## TASK OBJECTIVE
Beneath this line are the data; copy exactly the part of them that opens with the line containing "manifest included references" and closes with the line containing "(** * What the tool service guarantees", and only that part.

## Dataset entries
########################################

Definition expected_decision (stage : CaseState) : option ApprovalDecision :=
  match stage with
  | CaseState.APPROVED | CaseState.PACKAGED => Some ApprovalDecision.APPROVE
  | CaseState.REJECTED => Some ApprovalDecision.REJECT
  | CaseState.REVISION_REQUIRED => Some ApprovalDecision.REVISE
  | _ => None
  end.

Definition stage_errors (state : RunState) (record : option ApprovalRecord) : result (list string) :=
  if decide (state.(rs_stage) = CaseState.AWAITING_APPROVAL) then
    Ok (error_if (bool_decide (is_Some record)) "approval record must not exist while awaiting approval")
  else
    match expected_decision state.(rs_stage), record with
    | None, _ => Raise (KeyError (CaseState.value state.(rs_stage)))
    | Some _, None => Ok ["approval record is missing for the current stage"]
    | Some decision, Some record =>
        Ok (error_if (negb (bool_decide (record.(arec_decision) = decision)))
              "approval decision does not match the current stage")
    end.

(** ** The package *)
Definition package_path (name : string) : string := "package/" +:+ name.

Definition package_identity_errors (state : RunState) (pm : PackageManifest) : list string :=
  let m := pm.(pm_meta) in
  unless_eq m.(meta_tenant_id) state.(rs_case).(case_tenant_id) "package manifest tenant mismatch" ++
  unless_eq m.(meta_case_id) state.(rs_case).(case_case_id) "package manifest case mismatch" ++
  unless_eq m.(meta_trace_id) state.(rs_trace_id) "package manifest trace mismatch" ++
  unless_eq m.(meta_producer_identity) "PF-A1" "package manifest producer mismatch" ++
  error_if (negb (bool_decide (m.(meta_classification) = DataClassification.PUBLIC_SYNTHETIC)))
    "package manifest classification mismatch".

Definition package_record_errors (pm : PackageManifest) (record : option ApprovalRecord) : list string :=
  match record with
  | None => ["package manifest exists without an approval record"]
  | Some record =>
      error_if (negb (bool_decide (record.(arec_decision) = ApprovalDecision.APPROVE)))
        "package is not backed by an APPROVE decision" ++
      unless_eq pm.(pm_approval_record_ref) (artifact_ref record)
        "package manifest approval reference mismatch"
  end.

(** References, internal digest and artifact id of the manifest *)
Definition package_reference_errors (a : RunArtifacts) (proposal : Proposal) (pm : PackageManifest)
    (record : option ApprovalRecord) : result (list string) :=
  let refs := [artifact_ref proposal; artifact_ref a.(ra_calculation); artifact_ref a.(ra_audit_report);
               match record with Some r => artifact_ref r | None => "ApprovalRecord:MISSING" end] in
  expected_manifest_hash ← sha256_digest (VDict
    [("files", to_py pm.(pm_files)); ("included_refs", to_py refs);
     ("approval_hash", match record with Some r => to_py r.(arec_meta).(meta_content_hash) | None => VNone end);
     ("template_id", to_py "controlled-review-draft"); ("template_version", to_py "0.1.0")]);
  artifact_id ← stable_id "package" (VDict [("manifest_hash", to_py expected_manifest_hash)]);
  Ok (unless_eq pm.(pm_audit_report_ref) (artifact_ref a.(ra_audit_report))
        "package manifest audit reference mismatch" ++
      error_if (negb (bool_decide (pm.(pm_included_artifact_refs) = refs)))
        "package manifest included references mismatch" ++
      error_if (negb (bool_decide (pm.(pm_meta).(meta_source_refs) = refs)))
        "package manifest source references mismatch" ++
      error_if (opt_neq pm.(pm_manifest_hash) (Some expected_manifest_hash))
        "package manifest internal hash mismatch" ++
      unless_eq pm.(pm_meta).(meta_artifact_id) artifact_id "package manifest artifact id mismatch").
(* ===== verification/ToolServerSound.v ===== *)
(** * What the tool service guarantees

    Every request that reaches a handler is answered within the limit on responses, but
    for the defects [post_answers] names; the registry holds only what authorised ingest
    requests of this run produced, so a calculation that succeeds rests on them; and the
    slots of concurrent requests are neither lost nor made up. *)
From S2P Require Import Prelude Json JsonTotal Dicts PyTime PyDecimal Sha256 Canonical Base64 Platforms Models.
From S2P Require Import Common TrustedStore Rules Compensation Calculation Evidence Checks Certificate RunStore.
From S2P Require Import Stateful HttpFraming HttpReader HttpChunked JsonNesting ToolServer ToolServerFacts.
Local Open Scope Z_scope.

(** ** Responses *)
(** A response the service composed *)
Definition sent (server : ToolServer) (response : Response) : Prop :=
  ∃ status payload extra, response = _send_json server status payload extra.
Lemma sent_json server status payload extra : sent server (_send_json server status payload extra).
Proof. by exists status, payload, extra. Qed.
Lemma sent_error server status code message : sent server (_send_error server status code message).
Proof. apply sent_json. Qed.
Create HintDb sent.
#[export] Hint Resolve sent_json sent_error : sent.

Lemma sent_within server response :
  Z.of_nat (String.length _RESPONSE_TOO_LARGE_BODY) ≤ server.(srv_max_response_bytes) → sent server response →
  Z.of_nat (String.length response.(resp_body)) ≤ server.(srv_max_response_bytes) ∧
  ("Content-Length", nat_text (String.length response.(resp_body))) ∈ response.(resp_headers).
Proof.
  intros Hmax (status & payload & extra & ->). unfold _send_json.
  destruct (Z.ltb_spec (srv_max_response_bytes server) (Z.of_nat (String.length (print Compact 0 payload)))); cbn [resp_body resp_headers].
  - split; [done|]. right. left.
  - split; [done|]. right. left.
Qed.
(* ===== verification/ToolServerDemo.v ===== *)
(** * A concrete run of the tool service

    A started server, a document that is ingested in one request and calculated with in the
    next, which arrives in chunks and in pieces; and the requests that apply the theorems
    about the decoder, the handlers and the slots.  The loader is a table of the bodies. *)
From Stdlib Require Import QArith.
From S2P Require Import Prelude Json Dicts PyTime PyDecimal Sha256 Canonical Base64 Platforms Models.
From S2P Require Import Common TrustedStore Rules Compensation Calculation Evidence Checks Certificate RunStore.
From S2P Require Import Stateful HttpFraming HttpReader HttpChunked JsonNesting ToolServer ToolServerFacts ToolServerSound.
Local Open Scope Z_scope.
#[local] Existing Instance toy_platform.

(** ** The decoder *)
Definition quote : string := char 34.
Definition demo_parts : list bytes := [lit ("{" +:+ quote +:+ "a" +:+ quote +:+ ":"); lit "[1,2]}"].
Definition demo_rest : bytes := lit "GET".
(** One piece per byte *)
Definition demo_trickle (text : bytes) : Reader := mk_Reader [] (map (λ c, [c]) text) false.

Lemma chunked_round_trip_witness :
  ∃ r', _read_chunked_body 64 (demo_trickle (encode_chunked demo_parts ++ demo_rest)) = (r', Ok (concat demo_parts)) ∧
    reader_text r' = demo_rest.
Proof.
  apply chunked_round_trip.
  - repeat constructor; discriminate.
  - vm_compute. discriminate.
  - vm_compute. reflexivity.
  - vm_compute. reflexivity.
Defined.

(** A chunk extension and a trailer are read over; a trailer that names the framing is not. *)
Definition demo_line (s : string) : bytes := lit s ++ CRLF.
Definition demo_chunked (trailer : string) : bytes :=
  demo_line ("3;name=" +:+ quote +:+ "v" +:+ quote) ++ demo_line "abc" ++ demo_line "0" ++ demo_line trailer ++ demo_line "".
Lemma chunked_body_exact_witness :
  (∃ text, demo_chunked "X-Trace: 1" = text ++ [] ∧ chunked 3 text (lit "abc")) ∧
  chunked_error (demo_trickle (demo_chunked "Content-Length: 3"))
    (BodyProtocolError HTTPStatus.BAD_REQUEST "INVALID_CHUNKED_BODY" "chunk framing is malformed").
Proof.
  split.
  - apply (chunked_body_exact 3 (mk_Reader [] [demo_chunked "X-Trace: 1"] false) ltac:(discriminate)).
    eexists. split; vm_compute; reflexivity.
  - eapply (chunked_body_exact 3 (demo_trickle (demo_chunked "Content-Length: 3")) ltac:(discriminate)).
    vm_compute. reflexivity.
Defined.

(** Brackets in a string do not count. *)
Definition demo_nested : json := JObj [("a", JArr [JArr [JInt 1]; JStr "]]{{{"])].
Definition demo_nested_body : bytes := Eval vm_compute in lit (dumps Compact demo_nested).
Lemma json_nesting_exact_witness :
  _json_nesting_exceeds demo_nested_body 2 = true ∧ _json_nesting_exceeds demo_nested_body 3 = false.
Proof. split; (rewrite (json_nesting_exact demo_nested_body demo_nested); vm_compute; reflexivity). Defined.

(** ** The server and its requests *)
Definition demo_token : string := "demo-token".
Definition demo_tool_server : ToolServer := mk_ToolServer demo_catalog demo_token 4096 4096 2 (Finite 5).
Definition demo_tool_store : TrustedArtifactStore := mk_TrustedArtifactStore 16 ∅.
Lemma demo_tool_init :
  server_init demo_catalog demo_token 4096 4096 2 16 (Finite 5) = Ok (demo_tool_server, demo_tool_store).
Proof. vm_compute. reflexivity. Qed.

Definition demo_headers (framing : bytes * bytes) : list (bytes * bytes) :=
  [(lit "Authorization", lit "bearer demo-token"); (lit "Content-Type", lit "application/json; charset=utf-8"); framing].
Definition demo_text (tool : string) : string := Eval vm_compute in dumps Compact (JObj [("tool", JStr tool)]).
(** One request says how long its body is, the other sends it in chunks and in pieces. *)
Definition demo_sized (path : bytes) (text : string) : Post := mk_Post
  (mk_Request (lit "POST") path (demo_headers (lit "Content-Length", lit (nat_text (String.length text)))))
  (mk_Reader [] [lit text] false) (Aware 0).
Definition demo_in_chunks (path : bytes) (text : string) : Post := mk_Post
  (mk_Request (lit "POST") path (demo_headers (lit "Transfer-Encoding", lit "chunked")))
  (demo_trickle (encode_chunked [lit text])) (Aware 0).

Definition demo_fields : string := Eval vm_compute in dumps Compact (JObj
  [("employment_start_date", JStr "2020-01-15"); ("local_previous_year_monthly_average_wage", JStr "12000.00");
   ("monthly_wage_average", JStr "12000.00"); ("planned_termination_date", JStr "2026-07-31")]).
Definition demo_ingest_arguments : EvidenceIngestToolArguments := Eval vm_compute in
  mk_EvidenceIngestToolArguments "DOC-1" "application/json" (sha256_bytes demo_fields) (b64encode false demo_fields).
Definition demo_ingest_call : ToolCall EvidenceIngestToolArguments :=
  mk_ToolCall "SYNTHETIC" (demo_agent "PF-A2") demo_ingest_arguments.
Definition demo_tool_evidence : list EvidenceObject := Eval vm_compute in
  match (request ← to_skill_request demo_ingest_arguments; evidence_ingest (demo_agent "PF-A2") request (Aware 0)) with
  | Ok x => match x.(sr_value) with Some out => out.(eio_evidence_objects) | None => [] end
  | Raise _ => []
  end.
Definition demo_calculate_call : ToolCall CalculateRequest :=
  mk_ToolCall "SYNTHETIC" (demo_agent "PF-A4")
    (mk_CalculateRequest demo_tool_evidence demo_retrieved.(rro_citations) demo_retrieved.(rro_rule_scope) SUPPORTED_FORMULA).

Definition tool_table {A} (caller : string) (validate : A → result A) (name : string) (call : ToolCall A) (body : string)
    : result (ToolCall A) :=
  if String.eqb body (demo_text name) then ToolCall_validate caller validate call else Raise (ValidationError "json_invalid").
#[local] Instance demo_tool_loader : ToolLoader := {|
  load_EvidenceIngestToolCall := tool_table "PF-A2" EvidenceIngestToolArguments_validate "ingest" demo_ingest_call;
  load_RuleRetrieveToolCall := tool_table "PF-A3" RuleRetrieveRequest_validate "rules"
    (mk_ToolCall "SYNTHETIC" (demo_agent "PF-A3") demo_scope_query);
  load_DeterministicCalculateToolCall := tool_table "PF-A4" Ok "calculate" demo_calculate_call;
  load_RuleCatalog_json _ := Ok demo_catalog;
  validation_errors _ := [];
|}.

Definition demo_posts : list Post := [demo_sized EVIDENCE_INGEST_PATH (demo_text "ingest")].
Definition demo_calculate_post : Post := demo_in_chunks DETERMINISTIC_CALCULATE_PATH (demo_text "calculate").
Definition demo_served : TrustedArtifactStore := serve demo_tool_server demo_posts demo_tool_store.

Definition demo_calculated : SkillResult CalculateOutput := Eval vm_compute in
  match deterministic_calculate demo_calculate_call.(tc_context) demo_calculate_call.(tc_arguments) demo_catalog
    demo_served (Aware 0) with
  | Ok x => x | Raise _ => mk_SkillResult SkillStatus.BLOCKED None [] "" None [] end.
Lemma demo_accepted : accepted demo_tool_server demo_calculate_post DETERMINISTIC_CALCULATE_PATH (lit (demo_text "calculate")).
Proof. split; [vm_compute; reflexivity|]. eexists. vm_compute. reflexivity. Qed.

Lemma service_calculation_sound_witness :
  ∃ e0, ingests demo_tool_server (demo_sized EVIDENCE_INGEST_PATH (demo_text "ingest")) e0 ∧
    e0.(ev_meta).(meta_tenant_id) = "TENANT-1".
Proof.
  destruct (service_calculation_sound demo_catalog demo_token 4096 4096 2 16 (Finite 5) demo_tool_server demo_tool_store
    demo_posts demo_calculate_post (lit (demo_text "calculate")) demo_calculate_call demo_calculated demo_tool_init
    demo_accepted) as (_ & _ & _ & H).
  - vm_compute. reflexivity.
  - vm_compute. reflexivity.
  - vm_compute. reflexivity.
  - destruct (H (hd (demo_evidence "f" "v") demo_tool_evidence)) as (earlier & e0 & Hin & Hi & _ & Hs & _); [left|].
    apply list_elem_of_singleton in Hin as ->. exists e0. split; [exact Hi|]. by injection Hs.
Defined.

Lemma read_json_body_sound_witness :
  ∃ f text j, framed demo_tool_server demo_calculate_post.(post_request) f ∧
    framed_text demo_tool_server f text (lit (demo_text "calculate")) ∧ json_body (lit (demo_text "calculate")) j.
Proof.
  destruct (_read_json_body demo_tool_server demo_calculate_post.(post_request) demo_calculate_post.(post_reader))
    as [reader x] eqn:E.
  destruct (read_json_body_sound demo_tool_server demo_calculate_post.(post_request) demo_calculate_post.(post_reader) reader
    (lit (demo_text "calculate"))) as (_ & f & text & j & Hf & _ & Ht & Hj).
  - discriminate.
  - rewrite E. f_equal. change x with (snd (reader, x)). rewrite <- E. vm_compute. reflexivity.
  - exists f, text, j. split; [exact Hf|]. split; [exact Ht|exact Hj].
Defined.

(** A body that never arrives in full is answered too. *)
Definition demo_short : Post :=
  mk_Post (demo_sized EVIDENCE_INGEST_PATH (demo_text "ingest")).(post_request) (mk_Reader [] [lit "{"] true) (Aware 0).

(** The token an operator typed with an accent *)
Definition demo_accented : string := "caf" +:+ char 195 +:+ char 169.
Lemma non_ascii_token_escapes_witness :
  ∃ s0, serve_tool_service 8080 true (Some "") (sha256_bytes "") demo_accented 4096 4096 2 16 (Finite 5) =
      Ok (mk_ToolServer demo_catalog demo_accented 4096 4096 2 (Finite 5), s0) ∧
    api_token_from_environment (Some demo_accented) = Ok demo_accented ∧
    do_POST (mk_ToolServer demo_catalog demo_accented 4096 4096 2 (Finite 5))
      (demo_sized EVIDENCE_INGEST_PATH (demo_text "ingest")).(post_request) s0 demo_short.(post_reader) (Aware 0) =
      (s0, demo_short.(post_reader), Raise comparison_error).
Proof.
  exists demo_tool_store. split; [vm_compute; reflexivity|]. split; [vm_compute; reflexivity|].
  eapply (non_ascii_token_escapes _ _ _ _ _ EVIDENCE_INGEST_PATH (lit "bearer") (lit demo_token)).
  - vm_compute. reflexivity.
  - left.
  - vm_compute. reflexivity.
  - repeat constructor.
  - vm_compute. reflexivity.
  - discriminate.
  - right. vm_compute. reflexivity.
Defined.

(** Two requests run, a third is refused; one ends, and there is a slot again. *)
Definition demo_started (n : nat) : Slots := Nat.iter n (λ x, fst (process_request (Ok ()) x)) (slots_init demo_tool_server).
Lemma request_slots_bounded_witness :
  (∃ reply, snd (process_request (Ok ()) (demo_started 2)) = Ok (Some reply)) ∧
  0 < (fst (thread_ends (demo_started 2))).(slots_free).
Proof.
  assert (rtc slots_step (slots_init demo_tool_server) (demo_started 2)) as Hx.
  { eapply rtc_l; [apply (step_request (Ok ()))|]. eapply rtc_l; [apply (step_request (Ok ()))|apply rtc_refl]. }
  destruct (request_slots_bounded demo_catalog demo_token 4096 4096 2 16 (Finite 5) demo_tool_server demo_tool_store
    (demo_started 2) (Ok ()) demo_tool_init Hx) as (_ & _ & Hb & _ & He).
  split; [apply Hb; reflexivity|apply He]. vm_compute. repeat constructor.
Defined.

########################################

## TASK RESPONSE
        "package manifest included references mismatch" ++
      error_if (negb (bool_decide (pm.(pm_meta).(meta_source_refs) = refs)))
        "package manifest source references mismatch" ++
      error_if (opt_neq pm.(pm_manifest_hash) (Some expected_manifest_hash))
        "package manifest internal hash mismatch" ++
      unless_eq pm.(pm_meta).(meta_artifact_id) artifact_id "package manifest artifact id mismatch").
(* ===== verification/ToolServerSound.v ===== *)
(** * What the tool service guarantees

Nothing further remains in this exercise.